PROBLEM STATEMENT: Could you transcribe every record below exactly as it stands?

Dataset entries
(* ===== verification/ForwardChannels.v ===== *)
(** * Forwarding is safe

    The types of channels that are forwarded keep the promises the channels ask of their types,
    and so do the acceptors of the listeners: the safety of the channels is that of a server
    that forwards. *)

From S2P Require Import Prelude Bytes CString Buffer CircBuffer Packet SessionData Channel ChannelLaws ChannelFlow ChannelData ChannelClose.
From S2P Require Import ChannelSafety ChannelMessages ChannelFrame AuthKeys Listener Netio NetioSafety Forward ForwardSafety ForwardRequests.

Lemma cstr_zlen l : zlen (cstr l) <= zlen l.
Proof. induction l as [|b l IH]; [done|]. cbn. destruct (b =? 0); rewrite ?zlen_cons, ?zlen_nil; pose proof (zlen_nonneg l); lia. Qed.

Lemma utoa_bytes n : 0 <= n -> bytes_ok (utoa n).
Proof. intros Hn. eapply Forall_impl; [by apply digits_ok|]. unfold is_byte. cbn. lia. Qed.

Section channels.
Context {P W : Type} {FS : FwdSession P} {FL : FwdLaws P} {NW : NetSys W} {NL : NetLaws W} {SW : SysLaws W}.
Context (rw : Z) (Hrw : 0 < rw <= MAX_RECV_WINDOW) (opts : fwd_opts) (chansess : ChanTypes (P := P) (W := W)).

#[local] Instance types : ChanTypes (P := P) (W := W) := svr_chantypes opts chansess.

Abbreviation chs := (chses (P := P) (W := W)).
Abbreviation fws := (fwses (P := P) (W := W)).
Abbreviation st_ok := (st_ok rw).
Abbreviation ready := (ready rw).
Abbreviation table_ok := (table_ok rw opts chansess).
Lemma nf_bind_streamlocal path w : RW w (snd (bind_streamlocal path w)).
Proof.
  unfold bind_streamlocal, unlink_streamsocket. pose proof (nf_socket NF AF_UNIX w) as H1. destruct (sys_socket AF_UNIX w) as [sock w1]. cbn in H1. destruct (sock <? 0); [done|].
  pose proof (nf_unlink NF (cstr path) w1) as H2. set (w2 := sys_unlink (cstr path) w1) in *.
  pose proof (nf_umask NF 127 w2) as H3. destruct (sys_umask 127 w2) as [m w3]. cbn in H3.
  pose proof (nf_bind NF sock (SaUnix (cstr path)) w3) as H4. destruct (sys_bind sock (SaUnix (cstr path)) w3) as [b w4]. cbn in H4.
  pose proof (nf_umask NF m w4) as H5. destruct (sys_umask m w4) as [m2 w5]. cbn in H5.
  assert (H6 : RW w w5) by (etrans; [exact H1|]; etrans; [exact H2|]; etrans; [exact H3|]; by etrans).
  destruct b; cbn [negb snd]; [|etrans; [exact H6|apply nf_m_close]].
  pose proof (nf_listen NF sock DROPBEAR_LISTEN_BACKLOG w5) as H7. destruct (sys_listen sock DROPBEAR_LISTEN_BACKLOG w5) as [ok w6]. cbn in H7.
  assert (H8 : RW w w6) by by etrans. destruct ok; cbn [negb snd]; [etrans; [exact H8|apply NF]|].
  etrans; [exact H8|]. etrans; [apply (nf_unlink NF (cstr path))|apply nf_m_close].
Qed.

Lemma kept_listen_streamlocal d (f : fws) : kept_all f -> returns (fun x => kept_all (snd x)) (listen_streamlocal rw d f).
Proof.
  intros [H Hl]. unfold listen_streamlocal. destruct (socket_path d) as [path|]; [|done]. destruct (_ <=? _); [done|].
  pose proof (nf_bind_streamlocal path (world (fch f))) as Hw. destruct (bind_streamlocal path (world (fch f))) as [o w]. cbn in Hw.
  destruct o as [fd|]; [|split; [by apply kept_world|exact Hl]].
  destruct (new_listener _ _ _ _ _ _ _) as [[i ls] w'] eqn:E. apply new_listener_quiet in E as [Hw' Hls]; [|exact Hl|].
  - split; [|exact Hls]. apply kept_world; [done|]. etrans; [exact Hw|]. destruct i; [done|]. etrans; [exact Hw'|].
    etrans; [apply (nf_unlink NF (cstr path))|apply nf_m_close].
  - split; [intros; by apply kept_stream_acceptor|]. intros d' w0. cbn. unfold cleanup_streamlocal, unlink_streamsocket. destruct (socket_path d'); [apply NF|reflexivity].
Qed.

ANSWER:
(* ===== verification/ForwardChannels.v ===== *)
(** * Forwarding is safe

    The types of channels that are forwarded keep the promises the channels ask of their types,
    and so do the acceptors of the listeners: the safety of the channels is that of a server
    that forwards. *)

From S2P Require Import Prelude Bytes CString Buffer CircBuffer Packet SessionData Channel ChannelLaws ChannelFlow ChannelData ChannelClose.
From S2P Require Import ChannelSafety ChannelMessages ChannelFrame AuthKeys Listener Netio NetioSafety Forward ForwardSafety ForwardRequests.

Lemma cstr_zlen l : zlen (cstr l) <= zlen l.
Proof. induction l as [|b l IH]; [done|]. cbn. destruct (b =? 0); rewrite ?zlen_cons, ?zlen_nil; pose proof (zlen_nonneg l); lia. Qed.

Lemma utoa_bytes n : 0 <= n -> bytes_ok (utoa n).
Proof. intros Hn. eapply Forall_impl; [by apply digits_ok|]. unfold is_byte. cbn. lia. Qed.

Section channels.
Context {P W : Type} {FS : FwdSession P} {FL : FwdLaws P} {NW : NetSys W} {NL : NetLaws W} {SW : SysLaws W}.
Context (rw : Z) (Hrw : 0 < rw <= MAX_RECV_WINDOW) (opts : fwd_opts) (chansess : ChanTypes (P := P) (W := W)).

#[local] Instance types : ChanTypes (P := P) (W := W) := svr_chantypes opts chansess.

Abbreviation chs := (chses (P := P) (W := W)).
Abbreviation fws := (fwses (P := P) (W := W)).
Abbreviation st_ok := (st_ok rw).
Abbreviation ready := (ready rw).
Abbreviation table_ok := (table_ok rw opts chansess).
Lemma nf_bind_streamlocal path w : RW w (snd (bind_streamlocal path w)).
Proof.
  unfold bind_streamlocal, unlink_streamsocket. pose proof (nf_socket NF AF_UNIX w) as H1. destruct (sys_socket AF_UNIX w) as [sock w1]. cbn in H1. destruct (sock <? 0); [done|].
  pose proof (nf_unlink NF (cstr path) w1) as H2. set (w2 := sys_unlink (cstr path) w1) in *.
  pose proof (nf_umask NF 127 w2) as H3. destruct (sys_umask 127 w2) as [m w3]. cbn in H3.
  pose proof (nf_bind NF sock (SaUnix (cstr path)) w3) as H4. destruct (sys_bind sock (SaUnix (cstr path)) w3) as [b w4]. cbn in H4.
  pose proof (nf_umask NF m w4) as H5. destruct (sys_umask m w4) as [m2 w5]. cbn in H5.
  assert (H6 : RW w w5) by (etrans; [exact H1|]; etrans; [exact H2|]; etrans; [exact H3|]; by etrans).
  destruct b; cbn [negb snd]; [|etrans; [exact H6|apply nf_m_close]].
  pose proof (nf_listen NF sock DROPBEAR_LISTEN_BACKLOG w5) as H7. destruct (sys_listen sock DROPBEAR_LISTEN_BACKLOG w5) as [ok w6]. cbn in H7.
  assert (H8 : RW w w6) by by etrans. destruct ok; cbn [negb snd]; [etrans; [exact H8|apply NF]|].
  etrans; [exact H8|]. etrans; [apply (nf_unlink NF (cstr path))|apply nf_m_close].
Qed.

Lemma kept_listen_streamlocal d (f : fws) : kept_all f -> returns (fun x => kept_all (snd x)) (listen_streamlocal rw d f).
Proof.
  intros [H Hl]. unfold listen_streamlocal. destruct (socket_path d) as [path|]; [|done]. destruct (_ <=? _); [done|].
  pose proof (nf_bind_streamlocal path (world (fch f))) as Hw. destruct (bind_streamlocal path (world (fch f))) as [o w]. cbn in Hw.
  destruct o as [fd|]; [|split; [by apply kept_world|exact Hl]].
  destruct (new_listener _ _ _ _ _ _ _) as [[i ls] w'] eqn:E. apply new_listener_quiet in E as [Hw' Hls]; [|exact Hl|].
  - split; [|exact Hls]. apply kept_world; [done|]. etrans; [exact Hw|]. destruct i; [done|]. etrans; [exact Hw'|].
    etrans; [apply (nf_unlink NF (cstr path))|apply nf_m_close].
  - split; [intros; by apply kept_stream_acceptor|]. intros d' w0. cbn. unfold cleanup_streamlocal, unlink_streamsocket. destruct (socket_path d'); [apply NF|reflexivity].
Qed.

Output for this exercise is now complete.